Some within the Conservative party would have us believe that repealing the HRA and/or withdrawing from the European convention on human rights would free up the government to remove foreigners from the UK at will, regardless of any threat they face of death, torture or ill treatment, or serious impact upon children left behind. But that argument simply does not withstand scrutiny.
As a leading light in the UN, the UK has long recognised the importance of the international obligations, spawned by the 1948 Universal Declaration of Human Rights, which bind like-minded states together for the collective good of all. That is why the Thatcher government ratified the UN Convention against Torture and John Major ratified the UN Convention on the Rights of the Child in 1991, which requires children’s interests to be central to any decisions affecting them, including the impact of separating them from parents facing deportation. Unless David Cameron is prepared to renounce these core UN commitments entered into by his predecessors, the threat to renounce the European convention is nothing more than spin and window dressing.
Labour should call the Tories bluff on this. The prospect of the UK being in constant breach of fundamental UN human rights obligations is unedifying and fundamentally at odds with the frequent FCO declaration that “human rights, democracy and the rule of law are at the heart of the government’s foreign policy”. There must be a high level of embarrassment at the FCO when government ministers ritually denounce the European Court of Human Rights whilst instructing the rest of the world, including other European states, to respect ‘the rule of law’ and our collective international human rights obligations.
Relations with Strasbourg
Chris Grayling has made the relationship between our courts and the European Court of Human Rights in Strasbourg the cornerstone of his attack on the HRA. He claims that our courts are no longer free to decide the cases coming before them because of interference from the Strasbourg court. But he overstates the case and, in doing so, he distorts the argument.
The HRA simply requires our courts to ‘take into account’ the decisions of the Strasbourg court. It does not require them to apply or follow those decisions. As the former Labour Lord Chancellor, Lord Irvine, has argued, the language is clear and unambiguous. Judges are not bound to follow the Strasbourg court: they must decide the case for themselves.
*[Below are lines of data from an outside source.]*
(** While less than the whole interval has been counted, the timer is
    still working and has recorded nothing. *)
Lemma work_interval_running (config : Settings) (now : Z) (clocks : list Z) (w : World) :
  state (timer w) <> WORKING ->
  Z.of_nat (List.length clocks) < workDuration (configOf config) * 60 ->
  let minutes := workDuration (configOf config) in
  let running := ticks config clocks (exec startWork (at_ now config) w) in
  state (timer running) = WORKING
  /\ remainingTime (timer running) = minutes * 60 - Z.of_nat (List.length clocks)
  /\ intervalId (timer running) = true
  /\ startTime (timer running) = Some now
  /\ completedPomodoros (timer running) = completedPomodoros (timer w)
  /\ consecutivePomodoros (timer running) = consecutivePomodoros (timer w)
  /\ records running = records w
  /\ window running = (window w ++ [MsgStartWork minutes])%list.
Proof.
  intros Hs Hlen. cbv zeta.
  destruct (startWork_starts (at_ now config) w Hs)
    as (S1 & S2 & S3 & S4 & S5 & S6 & S7 & S8 & S9 & S10 & S11).
  cbn [at_ clock configuration] in S2, S3, S5, S11.
  destruct (ticks_count_down config clocks (exec startWork (at_ now config) w) S4)
    as (T1 & T2 & T3); [rewrite S3; exact Hlen |].
  unfold records, Data.getPomodoroRecords in *.
  rewrite T1, T2, T3. unfold withRemainingTime.
  cbn [state remainingTime intervalId startTime completedPomodoros
       consecutivePomodoros].
  rewrite S1, S3, S4, S5, S6, S7, S11.
  repeat split; try reflexivity. exact S10.
Qed.

(** The tick that counts the last second of the interval completes it. *)
Lemma work_interval_ends (config : Settings) (now nowEnd : Z) (clocks : list Z) (w : World) :
  state (timer w) <> WORKING ->
  Z.of_nat (List.length clocks) = workDuration (configOf config) * 60 - 1 ->
  let timerConfig := configOf config in
  let minutes := workDuration timerConfig in
  let running := ticks config clocks (exec startWork (at_ now config) w) in
  let w' := exec tick (at_ nowEnd config) running in
  let consecutive := consecutivePomodoros (timer w) + 1 in
  completedPomodoros (timer w') = completedPomodoros (timer w) + 1
  /\ consecutivePomodoros (timer w') = consecutive
  /\ records w'
     = (records w ++ [ {| Data.startTime := Some now;
                          Data.endTime := nowEnd;
                          Data.duration := minutes;
                          Data.completed := true |} ])%list
  /\ window w'
     = (window w ++ [MsgStartWork minutes] ++ shown MsgWorkEnd timerConfig
          ++ [breakMessage timerConfig consecutive])%list
  /\ state (timer w') = fst (breakFor timerConfig consecutive)
  /\ totalDuration (timer w') = snd (breakFor timerConfig consecutive) * 60
  /\ remainingTime (timer w') = snd (breakFor timerConfig consecutive) * 60
  /\ intervalId (timer w') = true
  /\ startTime (timer w') = Some nowEnd.
Proof.
  intros Hs Hlen. cbv zeta.
  destruct (work_interval_running config now clocks w Hs)
    as (R1 & R2 & R3 & R4 & R5 & R6 & R7 & R8); [lia |].
  destruct (tick_ends_work (at_ nowEnd config) _ R1 R3)
    as (E1 & E2 & E3 & E4 & E5 & E6 & E7 & E8 & E9); [lia |].
  cbn [configuration clock at_] in E2, E3, E4, E5, E6, E7, E9.
  rewrite R6 in E2, E4, E5, E6, E7.
  rewrite R5 in E1. rewrite R7, R4 in E3. rewrite R8 in E4.
  rewrite <- app_assoc in E4.
  repeat split; assumption.
Qed.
Parliamentary and legislative history bear this out. When introducing the human rights bill in parliament, Lord Irvine was clear that it would “allow British judges for the first time to make their own distinctive contribution to the development of human rights in Europe”. As the late Lord Bingham rightly pointed out, it is a contribution which, before the HRA, British judges were not permitted to make. So when Chris Grayling argues that he wants to make our courts ‘supreme’ again, this is both misleading and mischievous. As the president of the Supreme Court has only recently said, our Supreme Court is already supreme in that it is free to decide cases its own way. But under our system of parliamentary democracy, carefully maintained by the HRA, only parliament is supreme on domestic issues – a constitutional predominance that the Tory party is least likely to try to dilute.
Anyway, the argument should not become fixated on what happens in court. Although practice is uneven, an inquiry by the Equality and Human Rights Commission demonstrated that the HRA has quietly but effectively influenced the everyday practice and procedure of a range of public authorities, from the police to social workers, care homes to mental health hospitals. These are developments to be proud of and which UKIP and the Tories would openly like to overturn.
The case for the HRA is a strong one. It is a moral case based not only on learning from the history of some of the worst violations of human rights before and during the second world war, but also on the here and now. If a new settlement based on social inclusion and greater equality is to be reached, the HRA should not be viewed suspiciously as a burden, but promoted as an instrument of social cohesion and public purpose.